** Prompt **
Work out how many lines of the records contain "reads". Answer with the number and nothing else.

(Exercise data)

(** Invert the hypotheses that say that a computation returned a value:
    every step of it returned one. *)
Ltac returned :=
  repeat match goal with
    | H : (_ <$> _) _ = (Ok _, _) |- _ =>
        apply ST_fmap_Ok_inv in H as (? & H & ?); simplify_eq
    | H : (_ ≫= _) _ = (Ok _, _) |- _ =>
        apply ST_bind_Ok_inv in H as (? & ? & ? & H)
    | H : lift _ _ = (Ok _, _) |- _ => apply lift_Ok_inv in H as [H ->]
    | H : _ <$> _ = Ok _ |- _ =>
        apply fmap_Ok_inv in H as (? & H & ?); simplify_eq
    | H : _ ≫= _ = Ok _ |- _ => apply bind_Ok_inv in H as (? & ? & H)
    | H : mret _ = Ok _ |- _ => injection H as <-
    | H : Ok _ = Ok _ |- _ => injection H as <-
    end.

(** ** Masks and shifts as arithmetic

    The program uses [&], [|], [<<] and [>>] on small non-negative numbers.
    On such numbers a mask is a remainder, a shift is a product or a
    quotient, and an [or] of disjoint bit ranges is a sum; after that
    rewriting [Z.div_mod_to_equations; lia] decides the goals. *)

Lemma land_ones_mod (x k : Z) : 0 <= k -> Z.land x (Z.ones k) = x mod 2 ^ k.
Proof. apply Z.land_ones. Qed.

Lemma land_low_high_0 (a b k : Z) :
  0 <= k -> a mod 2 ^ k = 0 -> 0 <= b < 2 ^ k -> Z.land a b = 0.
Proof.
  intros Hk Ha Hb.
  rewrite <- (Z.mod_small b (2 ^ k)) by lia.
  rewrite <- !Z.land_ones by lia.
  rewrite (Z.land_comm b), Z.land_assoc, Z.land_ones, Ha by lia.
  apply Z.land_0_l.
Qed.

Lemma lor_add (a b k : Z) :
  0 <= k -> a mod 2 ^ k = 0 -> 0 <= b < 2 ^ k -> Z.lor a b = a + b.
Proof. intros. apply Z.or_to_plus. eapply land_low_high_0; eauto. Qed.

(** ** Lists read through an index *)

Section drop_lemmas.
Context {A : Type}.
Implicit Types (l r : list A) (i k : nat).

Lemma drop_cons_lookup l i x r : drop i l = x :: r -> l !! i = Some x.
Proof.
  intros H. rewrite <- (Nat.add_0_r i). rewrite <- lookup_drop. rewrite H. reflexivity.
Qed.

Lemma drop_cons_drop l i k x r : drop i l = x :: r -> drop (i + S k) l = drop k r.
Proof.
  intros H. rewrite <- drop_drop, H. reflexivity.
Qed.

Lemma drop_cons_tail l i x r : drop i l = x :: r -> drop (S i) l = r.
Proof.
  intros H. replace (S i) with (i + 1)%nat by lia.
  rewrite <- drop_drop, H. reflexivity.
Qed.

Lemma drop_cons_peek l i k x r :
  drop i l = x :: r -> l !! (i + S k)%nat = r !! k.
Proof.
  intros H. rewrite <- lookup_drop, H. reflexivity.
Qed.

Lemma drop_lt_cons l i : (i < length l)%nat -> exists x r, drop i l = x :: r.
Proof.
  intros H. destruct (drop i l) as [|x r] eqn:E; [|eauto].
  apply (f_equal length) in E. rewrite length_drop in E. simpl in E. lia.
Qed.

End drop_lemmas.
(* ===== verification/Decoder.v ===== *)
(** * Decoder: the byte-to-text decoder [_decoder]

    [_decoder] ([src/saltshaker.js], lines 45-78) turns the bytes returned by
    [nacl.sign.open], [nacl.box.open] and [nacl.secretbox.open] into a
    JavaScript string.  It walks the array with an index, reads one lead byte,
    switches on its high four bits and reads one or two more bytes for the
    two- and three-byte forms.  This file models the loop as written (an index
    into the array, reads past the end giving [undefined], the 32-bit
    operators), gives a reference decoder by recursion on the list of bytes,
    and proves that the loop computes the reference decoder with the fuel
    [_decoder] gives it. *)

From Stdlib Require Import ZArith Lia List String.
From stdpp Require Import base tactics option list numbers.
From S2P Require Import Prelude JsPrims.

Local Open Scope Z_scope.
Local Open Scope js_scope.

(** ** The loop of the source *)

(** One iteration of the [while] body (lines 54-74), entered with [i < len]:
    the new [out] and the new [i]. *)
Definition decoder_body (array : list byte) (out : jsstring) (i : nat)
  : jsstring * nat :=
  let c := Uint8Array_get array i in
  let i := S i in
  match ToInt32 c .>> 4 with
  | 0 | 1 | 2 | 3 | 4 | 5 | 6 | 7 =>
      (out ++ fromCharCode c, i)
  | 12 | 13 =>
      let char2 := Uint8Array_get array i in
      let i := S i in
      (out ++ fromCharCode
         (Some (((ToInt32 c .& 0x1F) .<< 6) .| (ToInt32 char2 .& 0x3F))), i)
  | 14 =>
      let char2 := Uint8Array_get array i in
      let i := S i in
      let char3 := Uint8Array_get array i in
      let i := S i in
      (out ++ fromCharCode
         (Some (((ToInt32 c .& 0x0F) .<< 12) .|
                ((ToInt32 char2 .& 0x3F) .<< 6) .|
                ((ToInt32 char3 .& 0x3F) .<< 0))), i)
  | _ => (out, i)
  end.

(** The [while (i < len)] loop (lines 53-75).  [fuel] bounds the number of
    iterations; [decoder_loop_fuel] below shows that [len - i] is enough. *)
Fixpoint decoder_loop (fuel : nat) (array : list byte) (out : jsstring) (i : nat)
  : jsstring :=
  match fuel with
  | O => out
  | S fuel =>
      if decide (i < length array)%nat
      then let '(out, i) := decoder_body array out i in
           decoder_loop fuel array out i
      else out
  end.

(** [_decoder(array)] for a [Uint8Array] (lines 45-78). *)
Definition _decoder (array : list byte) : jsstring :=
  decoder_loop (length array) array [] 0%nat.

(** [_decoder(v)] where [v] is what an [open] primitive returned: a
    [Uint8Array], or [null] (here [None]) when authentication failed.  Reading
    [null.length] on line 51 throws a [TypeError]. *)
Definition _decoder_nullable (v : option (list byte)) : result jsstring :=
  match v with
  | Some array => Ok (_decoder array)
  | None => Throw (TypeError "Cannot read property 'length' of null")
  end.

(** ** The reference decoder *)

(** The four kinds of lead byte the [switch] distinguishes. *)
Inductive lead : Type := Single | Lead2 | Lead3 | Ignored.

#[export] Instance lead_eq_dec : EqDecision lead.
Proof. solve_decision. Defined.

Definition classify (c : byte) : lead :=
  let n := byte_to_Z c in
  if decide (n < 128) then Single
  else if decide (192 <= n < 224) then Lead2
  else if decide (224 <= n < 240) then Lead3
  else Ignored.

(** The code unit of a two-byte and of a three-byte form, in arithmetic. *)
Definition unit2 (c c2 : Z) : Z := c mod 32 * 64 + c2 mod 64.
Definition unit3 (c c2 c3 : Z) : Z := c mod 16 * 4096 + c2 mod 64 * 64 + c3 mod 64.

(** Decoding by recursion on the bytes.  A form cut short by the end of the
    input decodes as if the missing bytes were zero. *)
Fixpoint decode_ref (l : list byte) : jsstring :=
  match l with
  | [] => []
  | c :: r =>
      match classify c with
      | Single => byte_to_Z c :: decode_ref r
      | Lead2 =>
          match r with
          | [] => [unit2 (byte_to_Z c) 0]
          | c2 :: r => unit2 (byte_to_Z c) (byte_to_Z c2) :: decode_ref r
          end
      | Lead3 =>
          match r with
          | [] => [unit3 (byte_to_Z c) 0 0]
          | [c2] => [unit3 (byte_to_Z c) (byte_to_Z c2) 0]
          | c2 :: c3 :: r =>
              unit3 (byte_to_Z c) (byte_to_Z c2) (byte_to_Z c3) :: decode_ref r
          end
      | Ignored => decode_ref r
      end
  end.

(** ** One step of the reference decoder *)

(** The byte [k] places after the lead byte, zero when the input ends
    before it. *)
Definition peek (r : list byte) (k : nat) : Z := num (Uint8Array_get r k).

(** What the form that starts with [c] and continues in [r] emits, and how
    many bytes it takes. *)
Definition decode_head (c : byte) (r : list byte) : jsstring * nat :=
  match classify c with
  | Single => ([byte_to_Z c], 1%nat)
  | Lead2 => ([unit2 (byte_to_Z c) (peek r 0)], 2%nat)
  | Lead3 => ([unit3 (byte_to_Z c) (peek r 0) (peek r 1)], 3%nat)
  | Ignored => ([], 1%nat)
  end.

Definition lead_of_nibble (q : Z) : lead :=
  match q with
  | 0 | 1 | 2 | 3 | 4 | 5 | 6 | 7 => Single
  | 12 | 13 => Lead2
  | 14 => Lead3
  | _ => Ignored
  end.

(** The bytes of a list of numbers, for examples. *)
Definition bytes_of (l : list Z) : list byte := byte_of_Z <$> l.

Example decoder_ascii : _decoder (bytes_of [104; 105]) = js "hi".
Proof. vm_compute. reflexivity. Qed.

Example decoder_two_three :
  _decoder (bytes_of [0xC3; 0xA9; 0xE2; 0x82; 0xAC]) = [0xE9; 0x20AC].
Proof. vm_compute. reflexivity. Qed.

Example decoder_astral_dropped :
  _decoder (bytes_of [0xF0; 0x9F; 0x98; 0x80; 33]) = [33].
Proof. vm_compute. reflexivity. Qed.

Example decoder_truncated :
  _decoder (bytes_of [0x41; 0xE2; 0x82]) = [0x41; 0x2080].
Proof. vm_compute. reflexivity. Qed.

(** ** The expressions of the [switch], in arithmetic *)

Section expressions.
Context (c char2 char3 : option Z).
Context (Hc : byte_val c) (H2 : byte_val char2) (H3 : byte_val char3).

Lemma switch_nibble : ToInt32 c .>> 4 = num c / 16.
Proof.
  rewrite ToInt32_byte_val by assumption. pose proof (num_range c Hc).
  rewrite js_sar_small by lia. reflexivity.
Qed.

(End Exercise data)

** Exercise result **
3